Three centuries after the destruction of Earth, humankind has spread out across the stars. The theocratic government on Tau Ceti IV is dedicated to order and stability. The New Vatican restricts access to knowledge, discourages technical innovation and deals harshly with heretics and dissidents. Only through such discipline, the ruling clerics say, can they avoid another cataclysm like the one that destroyed humanity’s home world. From the depths of space, however, come humans who embody an entirely different way of life, which they call “macrolife.
” They explore the cosmos in hundred-kilometer-long space habitats called mobiles. A cybernetic network called “the Link” connects the millions of inhabitants of each mobile, forming a kind of collective intelligence. Nanotechnology and genetic engineering have endowed the macrolife residents with immortality. Voss Rhazes pities the Cetians, who endure brief lives of hardship.
Josephus Bely, known as Pope Peter III, is old and dying. He fears death despite his professed faith in the afterlife. He begs the visitors to restore his health, but the pope’s illegitimate daughter and his chief advisor argue that it would be best to let the pope die naturally, clearing the way for a more progressive government. Voss agrees that this would be best for the people of Tau Ceti.
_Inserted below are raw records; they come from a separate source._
(** * flightAppBE: the live position store and its streaming filter

  A shallow embedding of the fleet application's movement code:

  - [movement_utils.py]: the spherical geometry (module [GeoMath]);
  - [movement_manager.py]: the in-memory position table, its simulation
    step, its write-back and the retarget entry point (module [Store]);
  - [consumers.py]: the per-connection filter state of
    [PlanePositionsConsumer] and the filtered snapshot it streams
    (module [Session]);
  - [views.py]: the REST listing of the positions and the views that decide
    a command (module [Rest]);
  - [management/commands/create_planes.py]: the geometry of the seeded
    routes (module [Seed]).

  Python floats are idealised as real numbers: [math.sin], [math.cos],
  [math.asin] and [math.sqrt] are the functions of the Standard Library's
  [Reals], and [math.atan2], [math.radians], [math.degrees], [%] and
  [round] are defined from them below. Rounding error, infinities and the
  sign of zero are outside the model. The positions of the planes are
  numbers; a filter parameter, which comes from a client through [float],
  is a number or NaN (module [PyFloat]). Where the source catches the
  [ValueError] that [math.sqrt] and [math.asin] raise outside their
  domains, the model has the handler and the condition under which the
  call raises.

  Python objects that are mutated in place and shared (the per-plane
  position dictionaries) live in an explicit heap and are named by
  references, so that sharing is visible. *)

From Stdlib Require Import Reals Lra ZArith Ascii String.
From stdpp Require Import base option list gmap strings pretty.

Open Scope R_scope.

(** ** movement_utils.py *)

Module GeoMath.

(** [math.radians] and [math.degrees]. *)
Definition radians (x : R) : R := x * PI / 180.
Definition degrees (x : R) : R := x * 180 / PI.

(** [math.atan2 y x]: the angle of the point [(x, y)], in [[-PI, PI]]. *)
Definition atan2 (y x : R) : R :=
  if Rlt_dec 0 x then atan (y / x)
  else if Rlt_dec x 0 then
    if Rle_dec 0 y then atan (y / x) + PI else atan (y / x) - PI
  else if Rlt_dec 0 y then PI / 2
  else if Rlt_dec y 0 then - (PI / 2)
  else 0.

(** Python's [a % b] on floats: the remainder has the sign of [b]. *)
Definition pymod (a b : R) : R := a - b * IZR (Int_part (a / b)).

(** The local constant [R] of the source: Earth radius in meters. *)
Definition EARTH_RADIUS : R := 6371000.

Definition calculate_distance (lat1 lng1 lat2 lng2 : R) : R :=
  let lat1_rad := radians lat1 in
  let lat2_rad := radians lat2 in
  let dlat_rad := radians (lat2 - lat1) in
  let dlng_rad := radians (lng2 - lng1) in
  let a := sin (dlat_rad / 2) ^ 2 +
           cos lat1_rad * cos lat2_rad * sin (dlng_rad / 2) ^ 2 in
  let c := 2 * atan2 (sqrt a) (sqrt (1 - a)) in
  EARTH_RADIUS * c.

Definition calculate_bearing (lat1 lng1 lat2 lng2 : R) : R :=
  let lat1_rad := radians lat1 in
  let lat2_rad := radians lat2 in
  let dlng_rad := radians (lng2 - lng1) in
  let y := sin dlng_rad * cos lat2_rad in
  let x := cos lat1_rad * sin lat2_rad -
           sin lat1_rad * cos lat2_rad * cos dlng_rad in
  let bearing_rad := atan2 y x in
  let bearing_deg := degrees bearing_rad in
  pymod (bearing_deg + 360) 360.

Definition move_distance_with_bearing
    (lat lng distance_meters bearing_degrees : R) : R * R :=
  let lat_rad := radians lat in
  let lng_rad := radians lng in
  let bearing_rad := radians bearing_degrees in
  let new_lat_rad :=
    asin (sin lat_rad * cos (distance_meters / EARTH_RADIUS) +
          cos lat_rad * sin (distance_meters / EARTH_RADIUS) * cos bearing_rad) in
  let new_lng_rad :=
    lng_rad + atan2
      (sin bearing_rad * sin (distance_meters / EARTH_RADIUS) * cos lat_rad)
      (cos (distance_meters / EARTH_RADIUS) - sin lat_rad * sin new_lat_rad) in
  (degrees new_lat_rad, degrees new_lng_rad).

(** Returns [(new_lat, new_lng, reached_target)]. *)
Definition move_towards_target
    (current_lat current_lng target_lat target_lng distance_meters : R)
    : R * R * bool :=
  let remaining_distance :=
    calculate_distance current_lat current_lng target_lat target_lng in
  if Rle_dec remaining_distance distance_meters then
    (target_lat, target_lng, true)
  else
    let bearing :=
      calculate_bearing current_lat current_lng target_lat target_lng in
    let '(new_lat, new_lng) :=
      move_distance_with_bearing current_lat current_lng distance_meters bearing in
    (new_lat, new_lng, false).

(** [math.sqrt] and [math.asin] raise [ValueError] (math domain error)
    outside their domains. *)
Definition sqrt_raises (x : R) : bool := if Rlt_dec x 0 then true else false.
Definition asin_raises (x : R) : bool :=
  if Rlt_dec x (-1) then true else if Rlt_dec 1 x then true else false.

(** Whether [calculate_distance] raises: its two calls of [math.sqrt]. *)
Definition calculate_distance_raises (lat1 lng1 lat2 lng2 : R) : bool :=
  let lat1_rad := radians lat1 in
  let lat2_rad := radians lat2 in
  let dlat_rad := radians (lat2 - lat1) in
  let dlng_rad := radians (lng2 - lng1) in
  let a := sin (dlat_rad / 2) ^ 2 +
           cos lat1_rad * cos lat2_rad * sin (dlng_rad / 2) ^ 2 in
  sqrt_raises a || sqrt_raises (1 - a).

(** Whether [move_distance_with_bearing] raises: its call of [math.asin]. *)
Definition move_distance_with_bearing_raises
    (lat lng distance_meters bearing_degrees : R) : bool :=
  let lat_rad := radians lat in
  let bearing_rad := radians bearing_degrees in
  asin_raises (sin lat_rad * cos (distance_meters / EARTH_RADIUS) +
               cos lat_rad * sin (distance_meters / EARTH_RADIUS) * cos bearing_rad).

(** Whether [move_towards_target] raises. *)
Definition move_towards_target_raises
    (current_lat current_lng target_lat target_lng distance_meters : R) : bool :=
  calculate_distance_raises current_lat current_lng target_lat target_lng ||
  (if Rle_dec (calculate_distance current_lat current_lng target_lat target_lng)
              distance_meters
   then false
   else move_distance_with_bearing_raises
          current_lat current_lng distance_meters
          (calculate_bearing current_lat current_lng target_lat target_lng)).

End GeoMath.

(** ** Floats that come from a client

    [float] accepts the strings [nan] and [NaN], and [json.loads] the token
    [NaN]: a filter parameter is a number or NaN. A comparison with NaN is
    false, NaN is true in a condition, and arithmetic on NaN gives NaN. *)

Module PyFloat.

Inductive pyfloat : Type :=
| Num (x : R)
| NaN.

Coercion Num : R >-> pyfloat.

(** [a > b] and [a <= b] *)
Definition gt (a b : pyfloat) : bool :=
  match a, b with
  | Num x, Num y => if Rlt_dec y x then true else false
  | _, _ => false
  end.
Definition le (a b : pyfloat) : bool :=
  match a, b with
  | Num x, Num y => if Rle_dec x y then true else false
  | _, _ => false
  end.

(** [a * b] *)
Definition times (a b : pyfloat) : pyfloat :=
  match a, b with
  | Num x, Num y => Num (x * y)
  | _, _ => NaN
  end.

(** [calculate_distance plane_lat plane_lng lat lng] for the position of a
    plane and a centre given by a client. No call of [math] raises on NaN:
    the result is then NaN. *)
Definition distance_from (plane_lat plane_lng : R) (lat lng : pyfloat) : pyfloat :=
  match lat, lng with
  | Num a, Num b => Num (GeoMath.calculate_distance plane_lat plane_lng a b)
  | _, _ => NaN
  end.

End PyFloat.

Arguments Some {A} & a.

(** ** Python dictionaries with integer keys

    A [dict] keeps its items in insertion order; [d[k] = v] replaces the
    value of an existing key in place and appends a new key at the end. *)

Module Dict.

Definition t (V : Type) : Type := list (Z * V).

Fixpoint get {V} (k : Z) (d : t V) : option V :=
  match d with
  | [] => None
  | (k', v) :: rest => if Z.eqb k k' then Some v else get k rest
  end.

Fixpoint set {V} (k : Z) (v : V) (d : t V) : t V :=
  match d with
  | [] => [(k, v)]
  | (k', v') :: rest =>
      if Z.eqb k k' then (k', v) :: rest else (k', v') :: set k v rest
  end.

Fixpoint del {V} (k : Z) (d : t V) : t V :=
  match d with
  | [] => []
  | (k', v') :: rest => if Z.eqb k k' then rest else (k', v') :: del k rest
  end.

Definition keys {V} (d : t V) : list Z := map fst d.
Definition values {V} (d : t V) : list V := map snd d.

End Dict.

(** ** models.py *)

(** [django.contrib.gis.geos.Point]: [x] is the longitude, [y] the latitude. *)
Module Point.
Record t : Type := mk { x : R; y : R }.
End Point.

(** A row of the [Plane] table; [pilot] holds the pilot's name when the
    plane has one. *)
Module Plane.
Record t : Type := mk {
  name : string;
  pilot : option string;
  start_point : Point.t;
  end_point : Point.t;
  current_position : Point.t;
  is_going_to_end : bool
}.
End Plane.

(** ** movement_manager.py *)

Module Store.
Import GeoMath.

(** The dictionary kept per plane in [plane_positions]. *)
Record Position : Type := mkPosition {
  current_lat : R;
  current_lng : R;
  target_lat : R;
  target_lng : R;
  is_going_to_end : bool;
  last_updated : R
}.

(** A reference to a position dictionary in the heap. *)
Abbreviation ref := nat (only parsing).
Neither Voss nor the other macrolifers ever suspect that the aged pope could be a threat. While the pope on Old Earth was said to hold the keys to heaven, Pope Peter holds the keys to hell, and his last act devastates both worlds. Cave of Stars, a companion volume to Zebrowski’s acclaimed 1979 novel Macrolife, is an extremely thoughtful book, in the sense that the characters spend a lot of time thinking. This is not a bad thing, for Zebrowski’s vivid characters personalize and enliven time-worn debates about faith and reason, tradition and change, responsibility and individual autonomy. Zebrowski comes down on the side of reason, but the macrolifers pay a terrible price when they underestimate the desperation of those whose faith is challenged.
The later chapters seem rushed, especially when compared to the careful deliberation at the beginning of the novel, and the macrolifers lack the psychological complexity of the Cetians. But these are minor defects in an otherwise magisterial work of speculative fiction. In Zebrowski’s capable hands, the shifts in the story line seem natural, for it is history that Zebrowski is narrating, bloody and chaotic up close, but when viewed from the distance of years it becomes a grand procession toward a future of wonder and menace and infinite possibilities.